Porque los empleos que dependen de la estacionalidad son los mejores, duran tan poco y pagan tan mal que al jefe no le da tiempo a apreciar tu incompetencia y absoluto desinterés, que siempre achaca a lo mal retribuido que está el trabajo y al habitual desánimo que provoca en la clase obrera la explotación laboral. Por eso, al año siguiente, suele cometer el mismo error y vuelve a contratarte.
Había pensado presentar mi currículum como figura de belén viviente, un sector en pleno proceso de expansión, sobre todo desde lo del boom digital y los avances en inteligencia artificial.
Y aunque no lo crean, tengo amplia experiencia en esta actividad; ya de joven comencé haciendo de legionario romano, pero era un petardo, te tocaba guardia día sí y día también, y en enero siempre teníamos problemas cuando los Reyes Magos pretendían llegar a Belén con menos papeles que un burro robao, que esos no habían visto un pasaporte ni en las películas, y con la excusa de que les guiaba una estrella. Fumaos, seguro. En alguna ocasión intenté hacerles un test de alcoholemia pero los de la asociación belenista insistían en que estaba fuera de contexto.
Con el paso de los años fui ascendiendo de categoría y hoy ya puedo presentarme como San José de primera. Y les digo una cosa, para los que no entienden de belenes o no sean muy navideños, el de San José es el mejor curro del sector: es el único de la representación que no le pega un palo al agua, solo tienes que estar junto a la cuna del Niño Jesús apoyado en tu callao.

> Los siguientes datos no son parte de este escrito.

(** * doggo-cli: the secret document and its tag-indexed access layer

    A shallow embedding of [lib/dog-tag.js]: the tag helpers
    ([slugifyTags], [getTagsFromString]), the search and single-target
    resolution steps, and the [list], [add], [delete], [update] and [init]
    operations on the Automerge document.

    JavaScript strings are sequences of UTF-16 code units; they are modelled
    as lists of code units so that the regular expression class [\s] keeps all
    of its members. *)

From Stdlib Require Import String Ascii NArith ZArith Bool List Lia.
Import ListNotations.

(** ** Strings *)

Module JsString.

Local Open Scope N_scope.

Abbreviation jsstring := (list N) (only parsing).

(** Code units of an ASCII literal of the source. *)
Definition js (s : string) : jsstring :=
  map N_of_ascii (list_ascii_of_string s).

Fixpoint eqb (a b : jsstring) : bool :=
  match a, b with
  | [], [] => true
  | x :: a', y :: b' => N.eqb x y && eqb a' b'
  | _, _ => false
  end.

(** [Array.prototype.join] on an array of strings. *)
Fixpoint join (sep : jsstring) (xs : list jsstring) : jsstring :=
  match xs with
  | [] => []
  | [x] => x
  | x :: rest => x ++ sep ++ join sep rest
  end.

(** The class [\s] of an ECMAScript regular expression (no [u] flag):
    WhiteSpace and LineTerminator code units. *)
Definition is_space (c : N) : bool :=
  (c =? 9) || (c =? 10) || (c =? 11) || (c =? 12) || (c =? 13) ||
  (c =? 32) || (c =? 160) || (c =? 5760) ||
  ((8192 <=? c) && (c <=? 8202)) ||
  (c =? 8232) || (c =? 8233) || (c =? 8239) || (c =? 8287) ||
  (c =? 12288) || (c =? 65279).

(** The class [[\s,]]. *)
Definition is_separator (c : N) : bool := is_space c || (c =? 44).

(** [str.split(/[\s,]+/g)].  The pattern never matches the empty string,
    so the empty input gives one empty piece, and every maximal run of
    separators is one split point; a run at the start (at the end) of the
    input leaves an empty first (last) piece, as in ECMAScript's
    [RegExp.prototype[@@split]].  [in_run] tells that the previous code
    unit was a separator, whose run is still being skipped. *)
Fixpoint split_separators (in_run : bool) (s : jsstring) : list jsstring :=
  match s with
  | [] => [[]]
  | c :: s' =>
      if is_separator c then
        if in_run then split_separators true s'
        else [] :: split_separators true s'
      else
        match split_separators false s' with
        | piece :: pieces => (c :: piece) :: pieces
        | [] => [[c]]
        end
  end.

End JsString.

Import JsString.

(** ** Values and objects *)

(** The values an entry's fields hold: strings, arrays of strings (the tags),
    booleans, and [undefined] for an absent field. *)
Inductive value : Type :=
| VUndefined
| VBool (b : bool)
| VStr (s : jsstring)
| VArr (xs : list jsstring).

(** [a === b].  Strings, booleans and [undefined] compare by value.  Arrays
    compare by identity, which the model does not track: two array values
    are reported different.  The program only compares [id] fields, which
    hold strings wherever it creates them. *)
Definition strict_eq (a b : value) : bool :=
  match a, b with
  | VUndefined, VUndefined => true
  | VBool x, VBool y => Bool.eqb x y
  | VStr x, VStr y => JsString.eqb x y
  | _, _ => false
  end.

(** String conversion inside a template literal. *)
Definition to_string (v : value) : jsstring :=
  match v with
  | VUndefined => js "undefined"
  | VBool true => js "true"
  | VBool false => js "false"
  | VStr s => s
  | VArr xs => join (js ",") xs
  end.

(** A plain object: its own properties in insertion order, keys unique. *)
Definition object := list (jsstring * value).

Fixpoint obj_lookup (o : object) (key : jsstring) : option value :=
  match o with
  | [] => None
  | (k, v) :: o' => if JsString.eqb k key then Some v else obj_lookup o' key
  end.

(** Property read [o.key]. *)
Definition prop (o : object) (key : string) : value :=
  match obj_lookup o (js key) with
  | Some v => v
  | None => VUndefined
  end.

(** Property write [o[key] = v]: in place for an existing key, appended
    otherwise. *)
Fixpoint obj_set (o : object) (key : jsstring) (v : value) : object :=
  match o with
  | [] => [(key, v)]
  | (k, w) :: o' =>
      if JsString.eqb k key then (k, v) :: o' else (k, w) :: obj_set o' key v
  end.

(** [Object.assign(target, source)]. *)
Definition Object_assign1 (target source : object) : object :=
  fold_left (fun t kv => obj_set t (fst kv) (snd kv)) source target.

(** [Object.assign(target, ...sources)]. *)
Definition Object_assign (target : object) (sources : list object) : object :=
  fold_left Object_assign1 sources target.

Definition Object_entries (o : object) : list (jsstring * value) := o.

(** ** Arrays *)

Fixpoint findIndex_from {A} (p : A -> bool) (arr : list A) (i : Z) : Z :=
  match arr with
  | [] => (-1)%Z
  | x :: rest => if p x then i else findIndex_from p rest (i + 1)%Z
  end.

(** [arr.findIndex(p)]: the first index whose element satisfies [p], or -1. *)
Definition findIndex {A} (p : A -> bool) (arr : list A) : Z :=
  findIndex_from p arr 0%Z.

(** [arr.splice(start, deleteCount, ...items)] of an array: a negative
    [start] counts from the end, and both the start and the number of deleted
    elements are clamped to the array.  The list of a draft agrees with it
    from a start of zero on and refuses a negative one with a [RangeError];
    what is proved below about the place of an element is proved for a start
    that [findIndex] has found. *)
Definition splice {A} (arr : list A) (start : Z) (deleteCount : nat)
    (items : list A) : list A :=
  let len := Z.of_nat (length arr) in
  let actualStart :=
    Z.to_nat (if (start <? 0)%Z then Z.max (len + start) 0 else Z.min start len) in
  firstn actualStart arr ++ items ++ skipn (actualStart + deleteCount) arr.

(** [arr.push(x)]. *)
Definition push {A} (arr : list A) (x : A) : list A := arr ++ [x].

(** ** Errors and results *)

(** What a [throw] carries, or what sits in the [error] field of a result:
    a bare string, or an error object.  [system] is Bounce's classification
    ([Bounce.isSystem]): [TypeError], [ReferenceError] and the like. *)
Inductive exn : Type :=
| ErrValue (s : jsstring)
| ErrObject (system : bool) (message : jsstring).

Definition Bounce_isSystem (e : exn) : bool :=
  match e with
  | ErrValue _ => false
  | ErrObject system _ => system
  end.

(** Calling [.join] on something that is not an array. *)
Definition TypeError_join : exn :=
  ErrObject true (js "tags.join is not a function").

(** The [{ output }] or [{ error }] objects the operations return. *)
Inductive result (A : Type) : Type :=
| Output (output : A)
| Error (error : exn).
Arguments Output {A} output.
Arguments Error {A} error.

(** ** The tag helpers *)

(** [internals.slugifyTags = (tags) => tags.join(', ')]. *)
Definition slugifyTags (tags : value) : exn + jsstring :=
  match tags with
  | VArr xs => inr (join (js ", ") xs)
  | _ => inl TypeError_join
  end.

(** [internals.getTagsFromString = (str) => str.split(/[\s,]+/g)]. *)
Definition getTagsFromString (str : jsstring) : list jsstring :=
  split_separators false str.

(** A tag that holds no separator, i.e. no whitespace and no comma. *)
Definition separator_free (tag : jsstring) : bool :=
  forallb (fun c => negb (is_separator c)) tag.

(** The input starts (ends) with a separator; false for the empty input. *)
Definition starts_with_separator (str : jsstring) : bool :=
  match str with
  | c :: _ => is_separator c
  | [] => false
  end.

Definition ends_with_separator (str : jsstring) : bool :=
  starts_with_separator (rev str).

(** ** The document *)

Module Doc.

Record state : Type := {
  isDoggo : bool;
  id : jsstring;
  version : Z;
  secrets : list object;
  doggoVersion : jsstring;
  updatedAt : Z
}.

Definition set_isDoggo (d : state) (x : bool) : state :=
  {| isDoggo := x; id := id d; version := version d; secrets := secrets d;
     doggoVersion := doggoVersion d; updatedAt := updatedAt d |}.
Definition set_id (d : state) (x : jsstring) : state :=
  {| isDoggo := isDoggo d; id := x; version := version d; secrets := secrets d;
     doggoVersion := doggoVersion d; updatedAt := updatedAt d |}.
Definition set_version (d : state) (x : Z) : state :=
  {| isDoggo := isDoggo d; id := id d; version := x; secrets := secrets d;
     doggoVersion := doggoVersion d; updatedAt := updatedAt d |}.
Definition set_secrets (d : state) (x : list object) : state :=
  {| isDoggo := isDoggo d; id := id d; version := version d; secrets := x;
     doggoVersion := doggoVersion d; updatedAt := updatedAt d |}.
Definition set_doggoVersion (d : state) (x : jsstring) : state :=
  {| isDoggo := isDoggo d; id := id d; version := version d; secrets := secrets d;
     doggoVersion := x; updatedAt := updatedAt d |}.
Definition set_updatedAt (d : state) (x : Z) : state :=
  {| isDoggo := isDoggo d; id := id d; version := version d; secrets := secrets d;
     doggoVersion := doggoVersion d; updatedAt := x |}.

(** The document before its fields are written: every field absent. *)
Definition blank : state :=
  {| isDoggo := false; id := []; version := 0; secrets := [];
     doggoVersion := []; updatedAt := 0 |}.

End Doc.

(** The replication engine, as far as the program uses it: a document is a
    snapshot with the list of the changes that led to it; [change] applies a
    mutator to a draft of the snapshot and records one more change.  A draft
    takes new values only: it refuses, with [TypeError_owned], an object that
    holds an array which belongs to a document already, so that [change]
    throws and no change is recorded. *)
Module Automerge.

Record doc : Type := {
  state : Doc.state;
  history : list jsstring
}.

Definition init : doc := {| state := Doc.blank; history := [] |}.

Definition change (d : doc) (message : jsstring)
    (mutator : Doc.state -> Doc.state) : doc :=
  {| state := mutator (state d); history := history d ++ [message] |}.

Definition getHistory (d : doc) : list jsstring := history d.

Definition TypeError_owned : exn :=
  ErrObject true
    (js "Cannot assign an object that already belongs to an Automerge document").

End Automerge.

(** ** Interaction with the outside *)

(** The calls that leave the program: decryption, parsing a saved document,
    the prompts, the identifier generator, the clock, and the engine's
    [change], which is computed by the model and kept among the events so
    that a run shows every mutation it performs. *)
Inductive event : Type -> Type :=
| Helpers_getDecrypted (strOrPath : option jsstring) : event jsstring
| Automerge_load (serialized : jsstring) : event Automerge.doc
| Helpers_prompt (message : jsstring) : event jsstring
| Enquirer_confirm (message : jsstring) : event bool
| Enquirer_select (message : jsstring) (choices : list jsstring) : event jsstring
| Enquirer_form (message : jsstring) (choices : list (jsstring * value)) : event object
| Uuid_v4 : event jsstring
| Date_now : event Z
| Automerge_change (d : Automerge.doc) (message : jsstring)
    (mutator : Doc.state -> Doc.state) : event Automerge.doc.

(** An asynchronous function body: it returns, throws, or performs a call
    and goes on with what the call gives back, a value or an exception. *)
Inductive prog (A : Type) : Type :=
| Ret (a : A)
| Throw (e : exn)
| Vis {X : Type} (ev : event X) (k : exn + X -> prog A).
Arguments Ret {A} a.
Arguments Throw {A} e.
Arguments Vis {A X} ev k.

Fixpoint bind {A B} (m : prog A) (f : A -> prog B) : prog B :=
  match m with
  | Ret a => f a
  | Throw e => Throw e
  | Vis ev k => Vis ev (fun r => bind (k r) f)
  end.

Notation "x <- m ;; f" := (bind m (fun x => f))
  (at level 61, m at next level, right associativity).
Notation "m ;;; f" := (bind m (fun _ => f))
  (at level 61, right associativity).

Si el crío llora, se encarga María, si hay que cambiarle el pañal, lo mismo, que los hebreos insurrectos se alzan contra el imperio, pues para eso están los antidisturbios romanos. Además a mediodía el del Telepizza viene con varias pepperoni para los empleados, porque hay que reconocer que lo de la gastronomía sí fue una de las cosas buenas que tuvo la invasión romana de Palestina.
Ahora bien, hay que meterse en el papel y poner cara de circunstancia. Fíjense que en las figuritas de los belenes, José nunca está sonriendo, ni con los colegas tomando cañas y fumándose un puro celebrando el nacimiento, que habría sido lo lógico.
Hay que comprenderlo, a ver quién tiene ganas de fiesta si llegas a tu casa y tu mujer te cuenta que la culpa es de una paloma blanca que ha entrado por la ventana.